[Stored data]
-- Opening Marker --

(** * UMA negotiation engine: settlement options, currency conversion,
      payment nonces and invoice dispatch

    A shallow embedding of the JavaScript service [UmaService]
    (buildSettlementOptions, buildCurrencies, generateLookupResponse,
    generatePayResponse, generateLightningInvoice), of [UserService]
    (getUserByUsernameAndDomain, getUserAddresses, getFormattedAddresses) and
    of the Fastify handler of [GET /.well-known/lnurlp/:username].

    Conventions of the embedding:
    - a JavaScript string is a [string]; [undefined] and [null] are [None];
    - a JavaScript number that holds an amount, a multiplier or a timestamp
      is an integer [Z] (the spec types them as integers); BigInt is [Z];
    - a thrown exception is a value of [Exn]; an [async] method is a
      computation of the monad [M] over the state of the record store;
    - a JavaScript object used as a dictionary with a fixed key set
      (CHAIN_MAPPING, CURRENCIES, the result of calculateMultipliers) is a
      [gmap] of its own properties; a lookup by a name taken from the data
      also finds what the object inherits from [Object.prototype], which
      [getProperty] tells apart; an object whose key order is observed
      through [Object.entries] is an association list in insertion order. *)

From Stdlib Require Import ZArith String Ascii List Lia.
From stdpp Require Import base option list strings gmap pretty.
(** * Telegram channel scraper: registry, downloader, iterator, partition writer

    A shallow embedding of [src/scraper.py] (class [TelegramScraper]) and the
    properties of its quota registry, media downloader, channel iterator and
    date-partitioned JSON writer.

    Conventions of the embedding:
    - Python [str] values are modelled by [string]; [str.lower] and
      [str.isalnum] are given on the ASCII range, where they agree with
      Python's.
    - Python [int] values are [Z].
    - [dict]s whose iteration order is observed are insertion-ordered
      association lists ([pydict]); the in-memory counters and sets of the
      scraper, whose order is never observed, are [gmap]s and [gset]s.
    - Exceptions are explicit: a computation that can raise returns a
      [result].
    - The provider and the file system are the outside world: a fetch
      returns or raises and leaves a file or not, as the provider decides;
      a partition file holds what [json.load] finds in it.  The write of a
      partition file is taken to go through. *)

From Stdlib Require Import ZArith Ascii String List Bool Lia.
From stdpp Require Import base option list gmap strings pretty.

Local Open Scope Z_scope.

(** ** Exceptions and results *)

Inductive exn : Type :=
  | KeyError
  | ValueError
  | TypeError
  | JSONDecodeError
  | UsernameNotOccupiedError
  | ChannelPrivateError
  | UnicodeDecodeError
  | FloodWaitError (seconds : Z)
  | OtherError.

Inductive result (A : Type) : Type :=
  | Ok (a : A)
  | Raise (e : exn).
Arguments Ok {A} a.
Arguments Raise {A} e.

(** ** Python strings *)

Module PyStr.

Definition is_upper (c : ascii) : bool :=
  let n := nat_of_ascii c in Nat.leb 65 n && Nat.leb n 90.

Definition is_lower (c : ascii) : bool :=
  let n := nat_of_ascii c in Nat.leb 97 n && Nat.leb n 122.

Definition is_digit (c : ascii) : bool :=
  let n := nat_of_ascii c in Nat.leb 48 n && Nat.leb n 57.

(** [c.isalnum()] *)
Definition isalnum (c : ascii) : bool :=
  is_upper c || is_lower c || is_digit c.

Definition lower_char (c : ascii) : ascii :=
  if is_upper c then ascii_of_nat (nat_of_ascii c + 32) else c.
Definition coord (a : nat) (v : Z * Z * Z) : Z :=
  let '(x, y, z) := v in
  match a with O => x | 1%nat => y | _ => z end.

(** [q] is the face of the cube [[-1,1]^3] where coordinate [a] equals
    [s]: four distinct corners of the cube, all with that coordinate. *)
Definition on_face (a : nat) (s : Z) (q : list (Z * Z * Z)) : Prop :=
  List.length q = 4%nat /\ NoDup q /\
  Forall (fun v => coord a v = s /\
                   forall b, (b < 3)%nat -> coord b v = -1 \/ coord b v = 1) q.

(** No unit has its [MakeNewTexture] flag set. *)
Definition no_tex_flag (ws : list winthread) : Prop :=
  Forall (fun wt => MakeNewTexture_flag wt = false) ws.

(** The table invariant: the unit records keep their identity fields,
    the per-unit lists keep the table's length, and every pending gate
    release names a unit of the table. *)
Definition table_inv (u0 : list winthread) (s : sys) : Prop :=
  map ident (units s) = map ident u0 /\
  List.length (pcs s) = List.length u0 /\
  List.length (ready s) = List.length u0 /\
  (forall j, In (UnlockReady j) (disp s) -> (j < List.length u0)%nat).

(** In animation mode nobody takes [CondMutex] and no unit waits for the
    redraw signal. *)
Definition anim_inv (s : sys) : Prop :=
  CondMutexHeld s = false /\ ~ In LockCondMutex (disp s) /\
  (forall i, nth_error (pcs s) i <> Some U_CondWait /\
             nth_error (pcs s) i <> Some U_CondWake) /\
  (forall i, ~ In (O_Wait i) (trace s)).

(** Animation mode: unit 0 passes its gate after an [Expose], draws,
    presents, sleeps and is back at the loop test. *)
Definition anim_sched : list choice :=
  [CUnit 0; CEvent (Expose 7); CDisp; CUnit 0; CUnit 0; CUnit 0; CUnit 0; CUnit 0;
   CUnit 0].

(** No texturing: the [t] key, then an [Expose] and one frame of unit 0. *)
Definition t_key_sched : list choice :=
  [CUnit 0; CEvent (KeyPress 7 XK_t); CEvent (Expose 7); CDisp;
   CUnit 0; CUnit 0; CUnit 0].

(** ** Lemmas on the table operations *)

Lemma upd_length : forall A (l : list A) i f, List.length (upd l i f) = List.length l.
Proof. induction l; intros [|i] f; simpl; auto. Qed.

Lemma nth_error_upd_same : forall A (l : list A) i f x,
  nth_error l i = Some x -> nth_error (upd l i f) i = Some (f x).
Proof.
  induction l as [|y l IH]; intros [|i] f x H; simpl in *; try discriminate.
  - congruence.
  - apply IH; exact H.
Qed.

Lemma nth_error_upd_other : forall A (l : list A) i j f,
  j <> i -> nth_error (upd l i f) j = nth_error l j.
Proof.
  induction l as [|y l IH]; intros [|i] [|j] f H; simpl; auto; try congruence.
Qed.

Lemma nth_upd_other : forall A (l : list A) i j f d,
  j <> i -> nth j (upd l i f) d = nth j l d.
Proof.
  induction l as [|y l IH]; intros [|i] [|j] f d H; simpl; auto; try congruence.
Qed.

Lemma find_unit_nodup : forall ws i wt,
  NoDup (map Win ws) -> nth_error ws i = Some wt -> find_unit ws (Win wt) = Some i.
Proof.
  induction ws as [|u ws IH]; intros [|i] wt Hnd H; simpl in *; try discriminate.
  - injection H as <-. rewrite Z.eqb_refl. reflexivity.
  - inversion Hnd as [|? ? Hnotin Hnd']; subst.
    destruct (Z.eqb_spec (Win u) (Win wt)) as [E|E].
    + exfalso. apply Hnotin. rewrite E. apply in_map. eapply nth_error_In; eauto.
    + rewrite (IH i wt Hnd' H). reflexivity.
Qed.

(** ** C1: the exit key *)

(** C1. The exit key pressed in a unit's window: the handler issues, in
    this order, [signal_redraw] (lock [CondMutex], broadcast, unlock) if
    not animating, then [ExitFlag = GL_TRUE], then the release of the gate
    of each of the [NumWinThreads] units, and nothing else; the unit table
    is not changed and no drawing happens. *)
Theorem escape_key_effects : forall Animate Texture ws w i,
  find_unit ws w = Some i ->
  handle_event Animate Texture ws (KeyPress w XK_Escape) =
  (ws, (if Animate then [] else [LockCondMutex; CondBroadcast; UnlockCondMutex])
         ++ SetExitFlag :: map UnlockReady (seq 0 (List.length ws))).
Proof.
  intros Animate Texture ws w i H. simpl. rewrite H.
  unfold keypress. rewrite Z.eqb_refl. destruct Animate; reflexivity.
Qed.

Lemma escape_key_effects_witness :
  find_unit [sample_unit 1 7; sample_unit 1 8] 8 = Some 1%nat /\
  handle_event false false [sample_unit 1 7; sample_unit 1 8] (KeyPress 8 XK_Escape) =
  ([sample_unit 1 7; sample_unit 1 8],
   [LockCondMutex; CondBroadcast; UnlockCondMutex; SetExitFlag;
    UnlockReady 0; UnlockReady 1]).
Proof.
  split; [reflexivity|].
  apply (escape_key_effects false false [sample_unit 1 7; sample_unit 1 8] 8 1).
  reflexivity.
Defined.

(** ** C6: resize events *)

(** C6. A [ConfigureNotify] for the window of unit [i] (windows being
    distinct) sets that unit's size and [NewSize], and releases only its
    gate; every other entry of the table is unchanged. *)
Theorem configure_only_owner : forall Animate Texture ws i wt width height,
  NoDup (map Win ws) -> nth_error ws i = Some wt ->
  let r := handle_event Animate Texture ws (ConfigureNotify (Win wt) width height) in
  nth_error (fst r) i = Some (resize wt width height) /\
  NewSize (resize wt width height) = true /\
  WinWidth (resize wt width height) = width /\
  WinHeight (resize wt width height) = height /\
  (forall j, j <> i -> nth_error (fst r) j = nth_error ws j) /\
  List.length (fst r) = List.length ws /\
  snd r = resize_effects Animate ++ [UnlockReady i].
Proof.
  intros Animate Texture ws i wt width height Hnd H r.
  unfold r; simpl. rewrite (find_unit_nodup ws i wt Hnd H). simpl.
  repeat split.
  - exact (nth_error_upd_same _ ws i (fun u => resize u width height) wt H).
  - intros j Hj. apply nth_error_upd_other; exact Hj.
  - apply upd_length.
Qed.
(** * Sensorless vector control of a 7-kW synchronous reluctance motor

    A shallow embedding of [config/ctrl_sensorless_vector_syrm_7kW.py]: the
    two parameter data classes, the statements of the configuration script,
    and the helpers the script calls ([helpers.LUT], [helpers.Sequence],
    [control.sm.opt_refs.OptimalLoci]).

    Numbers are Python floats, that is IEEE 754 binary64: they are modelled
    by Rocq's primitive floats, whose operations round like Python's, so the
    constants of the script evaluate here to the values Python computes. *)

From Stdlib Require Import Floats ZArith Uint63 List Lia Bool Sorted.
Import ListNotations.

Set Warnings "-inexact-float".

(** ** Numbers *)

(** [np.pi], the binary64 value nearest to pi. *)
Definition pi : float := 0x1.921fb54442d18p+1%float.

(** Conversion of a Python [int] that meets a float in an arithmetic
    operation (exact below 2^53 in magnitude, the range used here). *)
Definition of_int (n : Z) : float :=
if (n <? 0)%Z then PrimFloat.opp (PrimFloat.of_uint63 (Uint63.of_Z (- n)))
else PrimFloat.of_uint63 (Uint63.of_Z n).

(** A complex current phasor: [real] is the d-axis current, [imag] the
    q-axis current. *)
Record Complex : Type := mkComplex { real : float; imag : float }.

(** ** The order of binary64 numbers

    [<?], [<=?] and [=?] on floats are specified by [SFcompare] on the
    decoded float.  It is read here as the comparison of a key, which
    gives the order laws the interpolation proofs need. *)
Module FloatOrder.

(** Order of two positive numbers [m * 2^e] as [SFcompare] decides it:
    exponents first, mantissas on equal exponents. *)
Definition lex (e1 : Z) (m1 : positive) (e2 : Z) (m2 : positive) : comparison :=
match Z.compare e1 e2 with
| Lt => Lt
| Gt => Gt
| Eq => Pos.compare m1 m2
end.

Inductive key : Type :=
| KNegInf
| KNeg (e : Z) (m : positive)
| KZero
| KPos (e : Z) (m : positive)
| KPosInf.

(** The key of a number; NaN has none. *)
Definition key_of (x : spec_float) : option key :=
match x with
| S754_nan => None
| S754_infinity true => Some KNegInf
| S754_infinity false => Some KPosInf
| S754_zero _ => Some KZero
| S754_finite true m e => Some (KNeg e m)
| S754_finite false m e => Some (KPos e m)
end.

Definition rank (a : key) : Z :=
match a with
| KNegInf => 0
| KNeg _ _ => 1
| KZero => 2
| KPos _ _ => 3
| KPosInf => 4
end.

Definition key_cmp (a b : key) : comparison :=
match a, b with
| KNeg e1 m1, KNeg e2 m2 => lex e2 m2 e1 m1
| KPos e1 m1, KPos e2 m2 => lex e1 m1 e2 m2
| _, _ => Z.compare (rank a) (rank b)
end.

End FloatOrder.

(** The key of a float. *)
Definition fkey (x : float) : option FloatOrder.key :=
FloatOrder.key_of (Prim2SF x).

(** ** Errors

    The error taxonomy of the specification, and [PythonException] for an
    exception of Python itself (an index or an attribute that does not
    exist). *)
Inductive Error : Type :=
| InvalidParameter
| DegenerateMachineError
| InvalidSweepRange
| PythonException.

Inductive result (A : Type) : Type :=
| Ok (a : A)
| Err (e : Error).
Arguments Ok {A} a.
Arguments Err {A} e.

(** ** Piecewise interpolant: [helpers.LUT] and [helpers.Sequence] *)

Open Scope float_scope.

(** Modelled from the spec: the evaluation of a piecewise interpolant over
    its nodes (abscissa, value), the body of [LUT.__call__] and
    [Sequence.__call__] of [helpers], which is not part of the sources.
    [interp_from x n0 nodes] is called with the query at or right of the
    node [n0]: it moves right while the next abscissa is still at or left
    of the query (so that, of two equal abscissas, the second one is used:
    right-limit), returns the last value when the nodes run out (clamping)
    and the node's own value at a node, and otherwise interpolates
    linearly between [n0] and the next node. *)
Fixpoint interp_from (x : float) (n0 : float * float)
  (nodes : list (float * float)) : float :=
match nodes with
| [] => snd n0
| n1 :: rest =>
    if fst n1 <=? x then interp_from x n1 rest
    else if fst n0 =? x then snd n0
    else (snd n1 - snd n0) / (fst n1 - fst n0) * (x - fst n0) + snd n0
end.

(** Modelled from the spec: a query over the nodes of an interpolant.
    Below the first abscissa the first value is returned (clamping).
    There is no value without a node. *)
Definition interp_nodes (x : float) (nodes : list (float * float)) : option float :=
match nodes with
| [] => None
| n0 :: rest => Some (if x <? fst n0 then snd n0 else interp_from x n0 rest)
end.

(** Modelled from the spec: a query of the interpolant built from the
    arrays [xp] and [fp].  [None] stands for the construction contract
    being broken: arrays of different lengths, or no node at all. *)
Definition interp (x : float) (xp fp : list float) : option float :=
if Nat.eqb (length xp) (length fp) then interp_nodes x (combine xp fp)
else None.

(** Modelled from the spec: the lookup table, an abscissa array paired with
    a value array ([helpers.LUT] is not part of the sources). *)
Record LUT : Type := mkLUT { abscissa : list float; value : list float }.

(** Modelled from the spec: the time profile, of the same shape as the
    lookup table ([helpers.Sequence] is not part of the sources; the script
    reads its attribute [times]). *)
Record Sequence : Type := mkSequence { times : list float; values : list float }.

(** The two kinds of interpolant, behind the one call interface
    [evaluate(query)]. *)
Inductive Interpolant : Type :=
| OfLUT (t : LUT)
| OfSequence (s : Sequence).

Definition nodes_x (I : Interpolant) : list float :=
match I with
| OfLUT t => abscissa t
| OfSequence s => times s
end.

Definition nodes_y (I : Interpolant) : list float :=
match I with
| OfLUT t => value t
| OfSequence s => values s
end.

Definition evaluate (I : Interpolant) (x : float) : option float :=
interp x (nodes_x I) (nodes_y I).

(** The invariant of the data model: the abscissa is ordered, ties
    permitted. *)
Fixpoint nondecreasing (xs : list float) : bool :=
match xs with
| x0 :: ((x1 :: _) as rest) => (x0 <=? x1) && nondecreasing rest
| _ => true
end.

(** ** Base values *)

Module BaseValues.

(** The data class [BaseValues].  The fields [w], [i], [u], [p] are the
    rated values; the others are base values derived from them. *)
Record t : Type := mk {
  w : float;
  i : float;
  u : float;
  p : BinNums.Z;
  psi : float;
  P : float;
  Z : float;
  L : float;
  tau : float
}.

(** The defaults of the fields.  Python evaluates them once, in the class
    body, each from the defaults above it. *)
Definition w_default : float := 2 * pi * 105.8.
Definition i_default : float := PrimFloat.sqrt 2 * 15.5.
Definition u_default : float := PrimFloat.sqrt (2 / 3) * 370.
Definition p_default : BinNums.Z := 2%Z.
Definition psi_default : float := u_default / w_default.
Definition P_default : float := 1.5 * u_default * i_default.
Definition Z_default : float := u_default / i_default.
Definition L_default : float := Z_default / w_default.
Definition tau_default : float := of_int p_default * P_default / w_default.

(** The keyword arguments of a call [BaseValues(...)]: every field can be
    passed, each one is optional. *)
Record kwargs : Type := mk_kwargs {
  kw_w : option float;
  kw_i : option float;
  kw_u : option float;
  kw_p : option BinNums.Z;
  kw_psi : option float;
  kw_P : option float;
  kw_Z : option float;
  kw_L : option float;
  kw_tau : option float
}.

Definition no_kwargs : kwargs :=
mk_kwargs None None None None None None None None None.

(** The rated values passed, the derived fields left out: [BaseValues(w=w,
    i=i, u=u, p=p)]. *)
Definition rated (w i u : float) (p : BinNums.Z) : kwargs :=
mk_kwargs (Some w) (Some i) (Some u) (Some p) None None None None None.

Definition or_default {A : Type} (o : option A) (d : A) : A :=
match o with
| Some a => a
| None => d
end.

(** The [__init__] the [dataclass] decorator generates: each field is set
    to its argument, or to its default when the argument is left out.
    Nothing is checked and nothing is recomputed. *)
Definition init (k : kwargs) : t :=
mk (or_default (kw_w k) w_default)
   (or_default (kw_i k) i_default)
   (or_default (kw_u k) u_default)
   (or_default (kw_p k) p_default)
   (or_default (kw_psi k) psi_default)
   (or_default (kw_P k) P_default)
   (or_default (kw_Z k) Z_default)
   (or_default (kw_L k) L_default)
   (or_default (kw_tau k) tau_default).
(** X7.  Upload then report.  After an accepted upload, a report of the
    uploader under any key whose pattern matches the bill's date has one
    page more than bills matched before, and one of its pages shows the
    inserted bill: the uploaded shop, the amount as the REAL column gives
    it back ([0.0] for an uploaded [-0.0], else the uploaded amount), the
    uploaded date and time, and one pasted image at (20, 150), which is the
    uploaded image (the gray placeholder if the bytes are no image) as it
    is or resampled, inside the 555 x 600 box, never enlarged, and less
    than one unit off its proportions. *)
Theorem upload_then_report
    (w w' : World) (req : UploadRequest) ts iso (s ym : string) (uid : Z) (data : string) :
  upload_bill w req ts iso = (w', Done s) ->
  get_current_user_id w (req_token req) = Some uid ->
  b64decode (req_image req) = Some data ->
  like (ym +:+ "%") (req_bill_date req) = true ->
  let native :=
    image_of_bytes ("user_data/images/" +:+ str_int ts +:+ "_" +:+ req_filename req)
      data in
  length (report_pages w' uid ym) = S (length (matching w uid ym))
  /\ exists (row : Bill) (page : Page) (pasted : Image),
       bills w' = bills w ++ [row]
       /\ In page (report_pages w' uid ym)
       /\ page_metadata page
          = [String.concat nl
               [ "Shop: " +:+ req_shop req;
                 "Amount: " +:+ float_str (sqlite_real (req_amount req));
                 "Date: " +:+ req_bill_date req +:+ " " +:+ req_bill_time req ]]
       /\ page_images page = [(pasted, (20, 150))]
       /\ fits_within (555, 600) (im_size native) (im_size pasted)
       /\ (im_pixels pasted = im_pixels native
           \/ im_pixels pasted = Resampled (im_pixels native) (im_size native)).
Proof.
  intros Hu Hid Hdata Hlike native.
  apply upload_done in Hu as (uid' & data' & Hid' & Hdata' & Hs & _ & ->).
  assert (uid' = uid) as -> by congruence.
  assert (data' = data) as -> by congruence.
  set (row := uploaded_row w req uid ts iso).
  set (w' := {| users := users w; bills := bills w ++ [row];
                image_files := _; report_files := report_files w |}).
  assert (Hm : matching w' uid ym = matching w uid ym ++ [row]).
  { unfold w'. rewrite matching_app. cbn [List.filter].
    unfold report_where. cbn [row uploaded_row user_id bill_date].
    now rewrite Z.eqb_refl, Hlike. }
  assert (Hne : report_rows w' uid ym <> []).
  { intros E. apply report_rows_nil_iff in E. rewrite Hm in E.
    now apply app_eq_nil in E as [_ [=]]. }
  split.
  { unfold report_pages. rewrite build_pages_nonempty by exact Hne.
    rewrite length_map, report_rows_length, Hm, length_app. cbn. lia. }
  assert (Hres : resolve_image (image_files w') (filename row) = native).
  { cbn [w' image_files row uploaded_row filename].
    now rewrite write_image_resolve by (now rewrite unique_name_slash). }
  exists row, (bill_page (image_files w') row), (thumbnail native (555, 600)).
  split; [reflexivity |]. split; [| split; [| split; [| split]]].
  - unfold report_pages. rewrite build_pages_nonempty by exact Hne.
    apply in_map. eapply Permutation_in;
      [symmetry; apply report_rows_matching |].
    rewrite Hm. apply in_or_app. right. now left.
  - rewrite bill_page_metadata, metadata_text_lines. reflexivity.
  - unfold bill_page, page_images. cbn [drawn flat_map app].
    now rewrite Hres.
  - destruct (image_of_bytes_size
                ("user_data/images/" +:+ str_int ts +:+ "_" +:+ req_filename req)
                data) as (iw & ih & Hsz & Hw & Hh).
    fold native in Hsz. rewrite Hsz.
    apply thumbnail_fits; [exact Hsz | lia ..].
  - apply thumbnail_pixels.
Qed.

(** X9.  An upload, accepted or not, changes no other user's fetched report
    rows and no other user's fetched statistics rows. *)
Theorem upload_leaves_other_users
    (w : World) (req : UploadRequest) ts iso (uid : Z) (ym : string) :
  get_current_user_id w (req_token req) <> Some uid ->
  report_rows (fst (upload_bill w req ts iso)) uid ym = report_rows w uid ym
  /\ stats_rows (fst (upload_bill w req ts iso)) uid = stats_rows w uid.
Proof.
  intros Hother. unfold upload_bill.
  destruct (get_current_user_id w (req_token req)) as [uploader|]; [| auto].
  destruct (b64decode (req_image req)); [| auto].
  destruct (open_refuses _); [auto |].
  destruct (is_nan _); cbn [fst]; [auto |].
  assert (Hne : (uploader =? uid) = false) by (apply Z.eqb_neq; congruence).
  unfold report_rows, stats_rows. cbn [bills].
  rewrite !List.filter_app. cbn [List.filter].
  unfold report_where at 2, stats_where at 2. cbn [user_id].
  rewrite Hne. cbn [andb]. now rewrite !app_nil_r.
Qed.

(** X10.  Two accepted uploads in the same second under the same filename, by
    whatever users, are stored under one name: the second file replaces the
    first, and the page of the first bill then shows the second image. *)
Theorem same_second_same_name_share_file
    (w w1 w2 : World) (req1 req2 : UploadRequest) ts iso1 iso2 (s1 s2 data2 : string) :
  upload_bill w req1 ts iso1 = (w1, Done s1) ->
  upload_bill w1 req2 ts iso2 = (w2, Done s2) ->
  req_filename req2 = req_filename req1 ->
  b64decode (req_image req2) = Some data2 ->
  exists row1 row2,
    bills w2 = bills w ++ [row1; row2]
    /\ rowid row1 <> rowid row2
    /\ filename row1 = filename row2
    /\ resolve_image (image_files w2) (filename row1)
       = image_of_bytes ("user_data/images/" +:+ filename row2) data2.
Proof.
  intros Up1 Up2 Hname Hdata.
  apply upload_done in Up1 as (u1 & d1 & _ & _ & Hs1 & _ & ->).
  apply upload_done in Up2 as (u2 & d2 & _ & Hd2 & Hs2 & _ & ->).
  assert (d2 = data2) as -> by congruence.
  cbn [bills image_files users report_files].
  eexists _, _. split; [now rewrite <- app_assoc |]. split; [| split].
  - cbn [uploaded_row rowid bills]. intros E.
    apply (next_rowid_fresh (List.map rowid (bills w ++ [uploaded_row w req1 u1 ts iso1]))).
    rewrite <- E, map_app. apply in_or_app. right. now left.
  - cbn [uploaded_row filename]. now rewrite Hname.
  - cbn [uploaded_row filename]. rewrite Hname.
    rewrite write_image_resolve by (now rewrite unique_name_slash).
    reflexivity.
Qed.

End Uploads.

(** ** What the tables keep true *)

Section Invariant.
Context `{PyFloat} `{!Libraries} `{!SqlEngine}.
Local Open Scope Z_scope.

Lemma NoDup_snoc {A} (l : list A) (x : A) :
  NoDup l -> ~ In x l -> NoDup (l ++ [x]).
Proof.
  intros Hl Hx. apply NoDup_app. split; [exact Hl |]. split.
  - intros y Hy Hy'. apply list_elem_of_In in Hy.
    apply list_elem_of_singleton in Hy'. congruence.
  - apply NoDup_singleton.
Qed.

Lemma current_user_registered (w : World) (token : string) (uid : Z) :
  get_current_user_id w token = Some uid ->
  In uid (List.map user_rowid (users w)).
Proof.
  unfold get_current_user_id.
  destruct (List.find _ (users w)) as [u|] eqn:E; [| discriminate].
  intros [= <-]. apply find_some in E as [Hu _]. now apply in_map.
Qed.

Lemma consistent_empty : consistent empty_world.
Proof. repeat split; constructor. Qed.

Lemma signup_consistent (w : World) (auth : AuthRequest) (tok : string) :
  consistent w -> consistent (fst (signup w auth tok)).
Proof.
  intros (Hn & Hi & Hb & Hp & Hf). unfold signup.
  destruct (user_named w (auth_username auth)) eqn:E; cbn [fst].
  { now repeat split. }
  apply user_named_None in E.
  unfold consistent. cbn [users bills]. rewrite !map_app. cbn [List.map username user_rowid].
  split; [now apply NoDup_snoc |].
  split; [apply NoDup_snoc; [exact Hi | apply next_rowid_fresh] |].
  split; [exact Hb |]. split.
  - apply Forall_app. split; [exact Hp |].
    constructor; [apply next_rowid_positive | constructor].
  - eapply Forall_impl; [exact Hf |]. intros b [Hu Hs].
    split; [apply in_or_app; now left | exact Hs].
Qed.

Lemma upload_consistent (w : World) (req : UploadRequest) ts iso :
  consistent w -> consistent (fst (upload_bill w req ts iso)).
Proof.
  intros (Hn & Hi & Hb & Hp & Hf). unfold upload_bill.
  destruct (get_current_user_id w (req_token req)) as [uid|] eqn:Eu; cbn [fst];
    [| now repeat split].
  destruct (b64decode (req_image req)); cbn [fst]; [| now repeat split].
  destruct (open_refuses _) eqn:Er; cbn [fst]; [now repeat split |].
  assert (Es : contains_slash (str_int ts +:+ "_" +:+ req_filename req) = false).
  { unfold open_refuses in Er. apply orb_false_iff in Er as [Er _].
    now apply orb_false_iff in Er as [Er _]. }
  destruct (is_nan _); cbn [fst]; [now repeat split |].
  unfold consistent. cbn [users bills]. rewrite map_app. cbn [List.map rowid].
  split; [exact Hn |]. split; [exact Hi |].
  split; [apply NoDup_snoc; [exact Hb | apply next_rowid_fresh] |].
  split; [exact Hp |].
  apply Forall_app. split; [exact Hf |].
  constructor; [| constructor]. cbn [user_id filename].
  split; [now apply current_user_registered in Eu | exact Es].
Qed.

-- Closing Marker --

Required action -
Look through the entries above, and wherever a line holds the string "Stdlib", copy it.

Expected answer -
From Stdlib Require Import ZArith String Ascii List Lia.
From Stdlib Require Import ZArith Ascii String List Bool Lia.
From Stdlib Require Import Floats ZArith Uint63 List Lia Bool Sorted.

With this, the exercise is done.